2. Dame Ellen MacArthur might be famous for sailing around the world single handed, but she is becoming just as renowned for her Foundation’s promotion of the circular economy. Her work draws on advice and inspiration from the gurus of this new way of viewing resources: Professor Walter Stahel, who first coined the term ‘circular economy’, and Michael Braungart and William McDonough who wrote Cradle to Cradle. The Ellen MacArthur Foundation’s website has engaging short videos explaining the principles and a wealth of material demonstrating serious business commitment to the ideas and the economic case, as well as the ground-breaking global networks being built up by key players.
3. WRAP was the first body to show the limited extent of circularity in the UK economy by mapping resource flows and publishing this seminal illustration.
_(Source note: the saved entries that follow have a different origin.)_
(** * gh-issue-jira-sync: the sync script, embedded and verified

    A shallow embedding of [scripts/sync.js] (GitHub Issue -> Jira sync):
    the configuration, the label codec, the field mapper, the body parser,
    the ADF description builder, the single-issue orchestrator [syncIssue],
    the bulk driver [bulkSync] and the entry point [main], together with
    the properties the specification states about them and further
    properties the code shows.

    Conventions of the embedding.
    - A JavaScript string is a [string]; one [ascii] stands for one UTF-16
      code unit in the range 0..255, so [length] is the JavaScript
      [.length] on such strings.
    - A value that may be [undefined], [null] or a string is a [jsstr].
    - A regular expression is a list of [atom]s run by a backtracking
      matcher that tries alternatives in the order ECMAScript does.
    - An [async] function is a computation [M A]: it is given the state of
      the outside world (GitHub, Jira, the runner's file system and clock),
      performs calls on it, and ends by returning a value or throwing. *)

From Stdlib Require Import List String Ascii Bool Arith NArith Lia.
From Stdlib Require Import Numbers.DecimalString.
Import ListNotations.
Open Scope list_scope.
Open Scope string_scope.

Set Implicit Arguments.
Set Warnings "-register-all".

(* ------------------------------------------------------------------ *)
(** * JavaScript values                                                 *)
(* ------------------------------------------------------------------ *)

Module Js.

(** A property that holds a string in the happy case: [undefined] when
    the property is missing, [null] when the API sends an explicit null. *)
Inductive jsstr :=
| Undefined
| Null
| Str (s : string).

(** What a thrown value is, as far as the script looks at it: the class
    of the error and its [message]. *)
Inductive thrown :=
| Error (message : string)
| TypeError (message : string).

Definition message_of (e : thrown) : string :=
  match e with
  | Error m => m
  | TypeError m => m
  end.

(** The result of reading a property of an object literal by a computed
    name: an own string-valued property, a member inherited from
    [Object.prototype], or [undefined]. *)
Inductive value :=
| VUndefined
| VString (s : string)
| VInherited (member : string).

Definition truthy (v : value) : bool :=
  match v with
  | VUndefined => false
  | VString s => negb (s =? "")
  | VInherited _ => true
  end.

(** The names every ordinary object inherits from [Object.prototype]. *)
Definition object_prototype_members : list string :=
  [ "constructor"; "__defineGetter__"; "__defineSetter__"; "hasOwnProperty";
    "__lookupGetter__"; "__lookupSetter__"; "isPrototypeOf";
    "propertyIsEnumerable"; "toString"; "valueOf"; "__proto__";
    "toLocaleString" ].

Fixpoint own_property (o : list (string * string)) (k : string) : option string :=
  match o with
  | [] => None
  | (k', v) :: o' => if k' =? k then Some v else own_property o' k
  end.

Definition mem_string (k : string) (l : list string) : bool :=
  existsb (fun m => m =? k) l.

(** [o[k]] for an object literal [o] with string-valued own properties. *)
Definition get (o : list (string * string)) (k : string) : value :=
  match own_property o k with
  | Some v => VString v
  | None => if mem_string k object_prototype_members then VInherited k else VUndefined
  end.

(** [x || d] for an optional string [x] and a string [d]. *)
Definition or_else (x : option string) (d : string) : string :=
  match x with
  | Some s => if s =? "" then d else s
  | None => d
  end.

(** A value inside a template literal: a string as it is; an inherited
    member as the text of that function, which for [constructor] is the
    function [Object]; [__proto__] as the text of the prototype object. *)
Definition to_string (v : value) : string :=
  match v with
  | VUndefined => "undefined"
  | VString s => s
  | VInherited m =>
      if m =? "__proto__" then "[object Object]"
      else if m =? "constructor" then "function Object() { [native code] }"
      else "function " ++ m ++ "() { [native code] }"
  end.

(** An optional string in a condition: the string when it is truthy. *)
Definition if_truthy (x : option string) : option string :=
  match x with
  | Some s => if s =? "" then None else Some s
  | None => None
  end.

(** Decimal rendering of a number inside a template literal. *)
Definition of_nat (n : nat) : string := NilZero.string_of_uint (Nat.to_uint n).

End Js.

(* ------------------------------------------------------------------ *)
(** * Strings                                                           *)
(* ------------------------------------------------------------------ *)

Module Str.

Definition code (c : ascii) : nat := nat_of_ascii c.

Definition in_range (lo hi : nat) (c : ascii) : bool :=
  Nat.leb lo (code c) && Nat.leb (code c) hi.

Definition is_upper (c : ascii) : bool := in_range 65 90 c.
Definition is_lower (c : ascii) : bool := in_range 97 122 c.
Definition is_digit (c : ascii) : bool := in_range 48 57 c.
Definition is_upper_or_digit (c : ascii) : bool := is_upper c || is_digit c.

(** [\w] *)
Definition is_word (c : ascii) : bool :=
  is_upper c || is_lower c || is_digit c || Nat.eqb (code c) 95.

(** [\s], which is also the set [trim] strips: TAB LF VT FF CR, space and
    the no-break space. *)
Definition is_space (c : ascii) : bool :=
  in_range 9 13 c || Nat.eqb (code c) 32 || Nat.eqb (code c) 160.

(** [.] without the [s] flag: anything but a line terminator. *)
Definition is_dot (c : ascii) : bool :=
  negb (Nat.eqb (code c) 10 || Nat.eqb (code c) 13).

Definition is_char (a : ascii) (c : ascii) : bool := Ascii.eqb c a.
Definition is_any (c : ascii) : bool := true.

(** [s.slice(n)] for [0 <= n]. *)
Fixpoint slice (n : nat) (s : string) : string :=
  match n, s with
  | O, _ => s
  | S n', String _ s' => slice n' s'
  | S _, EmptyString => EmptyString
  end.

(** The first [n] characters: [s.substring(0, n)]. *)
Fixpoint take (n : nat) (s : string) : string :=
  match n, s with
  | S n', String c s' => String c (take n' s')
  | _, _ => EmptyString
  end.

Fixpoint trimStart (s : string) : string :=
  match s with
  | String c s' => if is_space c then trimStart s' else s
  | EmptyString => EmptyString
  end.

Fixpoint trimEnd (s : string) : string :=
  match s with
  | String c s' =>
      match trimEnd s' with
      | EmptyString => if is_space c then EmptyString else String c EmptyString
      | t => String c t
      end
  | EmptyString => EmptyString
  end.

Definition trim (s : string) : string := trimEnd (trimStart s).

Fixpoint all (p : ascii -> bool) (s : string) : bool :=
  match s with
  | String c s' => p c && all p s'
  | EmptyString => true
  end.

(** [parts.join(sep)] *)
Fixpoint join (sep : string) (parts : list string) : string :=
  match parts with
  | [] => ""
  | [p] => p
  | p :: ps => p ++ sep ++ join sep ps
  end.

End Str.

(* ------------------------------------------------------------------ *)
(** * Regular expressions                                               *)
(* ------------------------------------------------------------------ *)

Module Regex.

(** The fragment of the ECMAScript pattern language the script uses.
    Quantifiers are only ever applied to a single character class, and a
    pattern has at most one capturing group. *)
Inductive atom :=
| Bol                                            (* ^ *)
| Eol                                            (* $ *)
| Cls (p : ascii -> bool)                        (* one character of a class *)
| Opt (p : ascii -> bool)                        (* x? *)
| Rep (greedy : bool) (min : nat) (p : ascii -> bool)   (* x* x+ x*? x+? *)
| Open                                           (* ( *)
| Close.                                         (* ) *)

Definition regex := list atom.

Fixpoint lit (s : string) : regex :=
  match s with
  | String c s' => Cls (Str.is_char c) :: lit s'
  | EmptyString => []
  end.

(** A successful match: where it ends, what is left of the input, and
    the text of group 1 if the group took part. *)
Record found := {
  stop : nat;
  rest : string;
  group1 : option string
}.

(** Matcher state for the group: the input at the opening parenthesis and
    the captured text once the group is closed. *)
Record groups := {
  opened : option string;
  captured : option string
}.

Definition no_groups : groups := {| opened := None; captured := None |}.

Definition close_group (g : groups) (s : string) : groups :=
  match opened g with
  | Some s0 => {| opened := opened g;
                  captured := Some (Str.take (String.length s0 - String.length s) s0) |}
  | None => g
  end.

Definition orelse (a : option found) (b : option found) : option found :=
  match a with
  | Some r => Some r
  | None => b
  end.
(** * HelenOS driver fragments: interrupt pseudocode and its drivers

    A shallow embedding of
      - kernel/generic/include/macros.h     ([overlaps]),
      - kbd/arch/mips32/src/kbd.c           (msim keyboard),
      - uspace/drv/audio/hdaudio/hdaudio.c  (HD-Audio driver),
      - uspace/drv/rootpc/rootpc.c          (PC platform driver),
    together with the interpreter of interrupt pseudocode, which lives in
    the kernel and is described by the specification only. *)

From Stdlib Require Import ZArith Znumtheory Lia List Ascii String Bool.
From stdpp Require Import base option list gmap strings.
Import ListNotations.

Local Open Scope Z_scope.

(* ===================================================================== *)
(** ** kernel/generic/include/macros.h *)
(* ===================================================================== *)

Module Macros.
Section Word.

(** Width in bits of [uintptr_t] and [size_t] (arch/types.h). *)
Variable w : Z.

(** Arithmetic on [uintptr_t] wraps around at [2 ^ w]. *)
Definition wrap (x : Z) : Z := x mod 2 ^ w.

(** [static inline int overlaps(uintptr_t s1, size_t sz1,
                                uintptr_t s2, size_t sz2)] *)
Definition overlaps (s1 sz1 s2 sz2 : Z) : Z :=
  let e1 := wrap (s1 + sz1) in
  let e2 := wrap (s2 + sz2) in
  if (s1 <? e2) && (s2 <? e1) then 1 else 0.

(** A character constant, as the integer the compiler makes of it. *)
Definition chr (c : Ascii.ascii) : Z := Z.of_N (Ascii.N_of_ascii c).

(** [#define isdigit(d)  (((d) >= '0') && ((d) <= '9'))] *)
Definition isdigit (d : Z) : bool :=
  (d >=? chr "0"%char) && (d <=? chr "9"%char).

(** [#define islower(c)  (((c) >= 'a') && ((c) <= 'z'))] *)
Definition islower (c : Z) : bool :=
  (c >=? chr "a"%char) && (c <=? chr "z"%char).

(** [#define isupper(c)  (((c) >= 'A') && ((c) <= 'Z'))] *)
Definition isupper (c : Z) : bool :=
  (c >=? chr "A"%char) && (c <=? chr "Z"%char).

(** [#define isspace(c)
      (((c) == ' ') || ((c) == '\t') || ((c) == '\n') || ((c) == '\r'))];
    the three escapes are the characters 9, 10 and 13. *)
Definition isspace (c : Z) : bool :=
  (c =? chr " "%char) || (c =? chr "009"%char) ||
  (c =? chr "010"%char) || (c =? chr "013"%char).

(** [#define min(a, b)  ((a) < (b) ? (a) : (b))], on operands of one
    integer type. *)
Definition min (a b : Z) : Z := if a <? b then a else b.

(** [#define max(a, b)  ((a) > (b) ? (a) : (b))] *)
Definition max (a b : Z) : Z := if a >? b then a else b.

(** [#define min3(a, b, c)  ((a) < (b) ? (min(a, c)) : (min(b, c)))] *)
Definition min3 (a b c : Z) : Z := if a <? b then min a c else min b c.

(** [#define max3(a, b, c)  ((a) > (b) ? (max(a, c)) : (max(b, c)))] *)
Definition max3 (a b c : Z) : Z := if a >? b then max a c else max b c.

(** [#define SIZE2KB(size)  ((size) >> 10)] and
    [#define SIZE2MB(size)  ((size) >> 20)], on a [size_t]. *)
Definition SIZE2KB (size : Z) : Z := Z.shiftr size 10.
Definition SIZE2MB (size : Z) : Z := Z.shiftr size 20.

(** [#define KB2SIZE(kb)  ((kb) << 10)] and
    [#define MB2SIZE(mb)  ((mb) << 20)], on a [size_t]: the bits shifted
    out at the top are lost. *)
Definition KB2SIZE (kb : Z) : Z := wrap (Z.shiftl kb 10).
Definition MB2SIZE (mb : Z) : Z := wrap (Z.shiftl mb 20).

(** [#define RANDI(seed)], on a seed of the machine word's width (the
    comment in the source has the modulus as 2^32 or 2^64): the seed is
    replaced by the next one, which is also the value of the expression.
    The pair is (value, new seed). *)
Definition RANDI (seed : Z) : Z * Z :=
  let seed' := wrap (1103515245 * seed + 12345) in
  (seed', seed').

End Word.
End Macros.

(* ===================================================================== *)
(** ** Interrupt pseudocode: the data the drivers build *)
(* ===================================================================== *)

(** The command codes the drivers under study use.  The [enum] itself is
    declared in a kernel header outside the sources at hand; the
    constructors are the names that occur in kbd.c and hdaudio.c. *)
Inductive irq_cmd_type : Type :=
| CMD_MEM_READ_1
| CMD_PIO_READ_8
| CMD_PIO_WRITE_8
| CMD_AND
| CMD_PREDICATE
| CMD_ACCEPT.

(** [irq_cmd_t], with the fields the designated initialisers of hdaudio.c
    name.  A field left out of an initialiser is zero, as in C. *)
Record irq_cmd_t : Type := mk_irq_cmd {
  cmd : irq_cmd_type;
  addr : Z;
  value : Z;
  srcarg : nat;
  dstarg : nat
}.

(** [irq_pio_range_t] *)
Record irq_pio_range_t : Type := mk_irq_pio_range {
  base : Z;
  size : Z
}.

(** [irq_code_t].  The two arrays are held by pointer in C; here the record
    carries the arrays' contents at the moment it is looked at. *)
Record irq_code_t : Type := mk_irq_code {
  rangecount : nat;
  ranges : list irq_pio_range_t;
  cmdcount : nat;
  cmds : list irq_cmd_t
}.

Definition NULL : Z := 0.

(** [BIT_V(uint8_t, n)] of bitops.h: the byte with only bit [n] set. *)
Definition BIT_V_uint8 (n : Z) : Z := Z.land (Z.shiftl 1 n) 255.

(* ===================================================================== *)
(** ** The interpreter of interrupt pseudocode *)
(* ===================================================================== *)

Module Interp.

Inductive Verdict : Type := Claimed | NotClaimed.

(** What a [WRITE] stores: an immediate or the content of a scratch slot. *)
Inductive operand : Type :=
| Imm (v : Z)
| Scratch (i : nat).

(** Modelled from the spec: the command vocabulary of the kernel's
    interpreter, which is not among the sources.  Section 3 of the
    specification gives it as a tagged variant; widths are in bytes and
    addresses are already resolved. *)
Inductive Command : Type :=
| READ (width : Z) (a : Z) (dst : nat)
| WRITE (width : Z) (a : Z) (src : operand)
| AND (src : nat) (mask : Z) (dst : nat)
| PREDICATE (src : nat) (expected : Z)
| ACCEPT
| DECLINE.

(** Modelled from the spec: the register access primitive (section 4.1),
    one bus access of a fixed width.  The mock register store maps an
    address to the value held there; an address never written reads 0. *)
Definition fixed_width (width v : Z) : Z := v mod 2 ^ (8 * width).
4. McKinsey reports have modelled the resource efficiency savings to be gained from circular economy approaches for the Ellen MacArthur Foundation, and they have found some impressive numbers. They examine aspects of day to day life that we are all familiar with: washing machines that should last longer, smartphones that should be reused, and vans that should be easier to recycle, and work out the opportunities for the businesses concerned if they make improvements.
5. What everyone wants from the circular economy is jobs, and genuinely new jobs, not just substituted employment. This recent economic analysis by WRAP and Green Alliance shows that employment in this sector can help to tackle regional and structural unemployment.
How to do it
6. Circular economy discussions often come back to the need for better design. the RSA’s The Great Recovery project is helping designers (and those who brief them) to adapt their thinking. It has workshops, tools and networks, and all of them offer a route to getting involved and making a change.
7. This practical guide in the DO Shorts series for time pressed business people is a step by step guide for assessing any company’s potential for more circular approaches, and then getting it embedded.
8. Implementing the circular economy in a whole sector is a daunting prospect, but WRAP aims to support exactly that process by working collaboratively with the whole supply chain. For instance, WRAP is helping to transform how we design, buy, use and dispose of electrical products. See the detail at wrap.org.uk. On this theme, Green Alliance’s A circular economy for smart devices gives a very practical set of costed out circular business models for electronics which companies can start using now.
9. For countries, the challenge is to find key industries to pioneer circular approaches. This Green Alliance study for the Scottish Government highlights some imaginative opportunities:
10. Of immediate help to the new government, Wasted Opportunities, from the Circular Economy Task Force, shows how a small amount of structural change promoted by the government, building on existing business models and technologies, could unlock £1.7 billion in value per year in the UK alone.